Escitalopram and sertraline were both commonly prescribed antidepressants in both groups; however, there was a noticeable difference in fluoxetine prescribing. Fluoxetine was most commonly prescribed to patients in the non-antipsychotic group (29.7%), while it was only used in 4.9% of patients with antipsychotic augmentation. With fluoxetine being 1 of 2 FDA-approved antidepressants in children/adolescents, it is plausible that some patients who had antipsychotic augmentation had previously failed a trial of fluoxetine before switching to another antidepressant and the later initiation of an antipsychotic. An unexpected finding was the number of patients without antidepressant treatment in both groups. In the antipsychotic group, 32.4% of patients were not prescribed an antidepressant, compared with 18.2% in the non-antipsychotic group. This is concerning as antidepressants are the most studied pharmacologic treatment for child/adolescent MDD. It is possible that the patients who were not prescribed an antidepressant were receiving psychotherapy, had an intolerance to antidepressants, or their guardians did not consent to the medications recommended. Another explanation for the absence of antidepressants in the antipsychotic group may be that the physicians were attempting to rule out other psychiatric conditions, such as bipolar disorder, where antipsychotic monotherapy would be appropriate.

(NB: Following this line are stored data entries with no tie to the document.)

Lemma blocks_length (fuel : nat) (h ws : list N) :
  List.length h = 8%nat -> List.length (SHA256.blocks fuel h ws) = 8%nat.
Proof.
  revert h ws. induction fuel as [|fuel IH]; intros h ws Hh; simpl; [exact Hh|].
  destruct ws; [exact Hh|]. apply IH.
  unfold SHA256.compress. rewrite length_map, length_combine, Hh. reflexivity.
Qed.

Lemma digest_shape (msg : list N) :
  List.length (SHA256.digest msg) = 32%nat
  /\ Forall (fun b => (b < 256)%N) (SHA256.digest msg).
Proof.
  unfold SHA256.digest.
  set (p := SHA256.pad msg). set (ws := SHA256.words (List.length p) p).
  pose proof (blocks_length (List.length ws) SHA256.H0 ws eq_refl) as L.
  revert L. generalize (SHA256.blocks (List.length ws) SHA256.H0 ws). intros l L.
  assert (G : forall l : list N,
             List.length (flat_map (SHA256.be_bytes 4) l) = (4 * List.length l)%nat
             /\ Forall (fun b => (b < 256)%N) (flat_map (SHA256.be_bytes 4) l)).
  { clear. induction l as [|x l [IH1 IH2]]; [split; [reflexivity | constructor]|].
    cbn [flat_map]. rewrite length_app, be_bytes_length, IH1. split; [simpl; lia|].
    apply Forall_app. split; [apply be_bytes_bound | exact IH2]. }
  destruct (G l) as [G1 G2]. rewrite G1, L. auto.
Qed.

Lemma hex_digit_lower (d : N) : (d < 16)%N -> is_lower_hex (SHA256.hex_digit d) = true.
Proof.
  intros H.
  assert (C : (d = 0 \/ d = 1 \/ d = 2 \/ d = 3 \/ d = 4 \/ d = 5 \/ d = 6 \/ d = 7
               \/ d = 8 \/ d = 9 \/ d = 10 \/ d = 11 \/ d = 12 \/ d = 13 \/ d = 14
               \/ d = 15)%N) by lia.
  repeat (destruct C as [->|C]; [reflexivity|]). now subst.
Qed.

Lemma hex_shape (bs : list N) :
  Forall (fun b => (b < 256)%N) bs ->
  String.length (SHA256.hex bs) = (2 * List.length bs)%nat
  /\ string_forallb is_lower_hex (SHA256.hex bs) = true.
Proof.
  induction 1 as [|b bs Hb _ [IH1 IH2]]; [split; reflexivity|].
  cbn [SHA256.hex String.length string_forallb List.length]. rewrite IH1, IH2.
  split; [lia|].
  rewrite !hex_digit_lower; [reflexivity| |].
  - change 0xF%N with (N.ones 4). rewrite N.land_ones. now apply N.mod_lt.
  - rewrite N.shiftr_div_pow2. apply N.Div0.div_lt_upper_bound. exact Hb.
Qed.

(** The digest is 64 characters out of [0-9a-f], whatever the key and the
    text. *)
Lemma createHmac_sha256_hex_shape (key text : string) :
  String.length (createHmac_sha256_hex key text) = 64%nat
  /\ string_forallb is_lower_hex (createHmac_sha256_hex key text) = true.
Proof.
  unfold createHmac_sha256_hex, SHA256.hmac.
  match goal with |- context [SHA256.digest ?x] =>
    match x with
    | context [SHA256.digest _] => destruct (digest_shape x) as [L B]
    end
  end.
  destruct (hex_shape _ B) as [H1 H2]. rewrite H1, L. auto.
Qed.

(** X17. The signature verify-payment expects is always 64 characters out
    of [0-9a-f]; the comparison is exact, so a claimed signature of another
    length or with any other character (an upper-case digit, say) is
    answered 400 "Invalid payment signature." with the store unchanged and
    nothing sent. *)
Theorem verify_payment_signature_shape
    (env : Env) (w : World) (body : Body) (m : OtpMap) (claimed text : string) :
  signed_text (own_prop "razorpay_order_id" body) (own_prop "razorpay_payment_id" body)
  = Some text ->
  own_prop "razorpay_signature" body = JStr claimed ->
  String.length claimed <> 64%nat \/ string_forallb is_lower_hex claimed = false ->
  String.length (createHmac_sha256_hex (RAZORPAY_KEY_SECRET env) text) = 64%nat
  /\ string_forallb is_lower_hex (createHmac_sha256_hex (RAZORPAY_KEY_SECRET env) text) = true
  /\ run (verify_payment env w body) m = (Val verify_payment_bad_signature, m, []).
Proof.
  intros T S Bad.
  destruct (createHmac_sha256_hex_shape (RAZORPAY_KEY_SECRET env) text) as [L H].
  split; [exact L|]. split; [exact H|].
  apply (proj1 (verify_payment_signed env w body m text T)).
  rewrite S. intros [= ->]. destruct Bad as [Bad|Bad]; congruence.
Qed.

Investigators note several limitations of this study. This single-site study analyzed prescribing patterns for patients admitted to 1 facility in the Midwest. The retrospective nature of the study required reliance on documentation, which was not standardized and varied based on the provider for Columbia Suicide Severity Rating Scale scoring and symptoms of depression due to lack of utilization of a standardized rating scale, making it difficult to appropriately assess these endpoints. Provider preferences were not accounted for during analysis and may be considered a confounder. Guardian consent and nonpharmacologic-only recommendations were not accounted for when looking at those who received no medications. The dosing of pharmacologic agents and time from diagnosis to medication initiation were not collected and, therefore, could not be assessed. Specific indications for each medication and assessment of metabolic syndrome were not included in prescriber documentation, though it could have affected pharmacologic decision-making. Finally, we included patients diagnosed with DMDD in our study, which may have affected the results. Although there are no approved medications for the treatment of DMDD, antipsychotics, stimulants, or serotonergic antidepressants are commonly used for this diagnosis.33

Conclusion

Despite limited evidence for antipsychotic efficacy for MDD in children/adolescents, antipsychotics were initiated in 6.8% of patients in this study. These results highlight the need for further research focused on evaluating the efficacy and safety of alternative treatments for MDD in children/adolescents, especially in patients who are refractory to guideline-recommended treatment with psychotherapy and/or antidepressants. Clinicians should consider the potential risks antipsychotics pose, including metabolic effects and extrapyramidal symptoms. Careful consideration and thoughtful treatment planning must occur before prescribing antipsychotics for children/adolescents with MDD because of the lack of sufficient evidence for efficacy, appropriate dosing, and long-term adverse effects.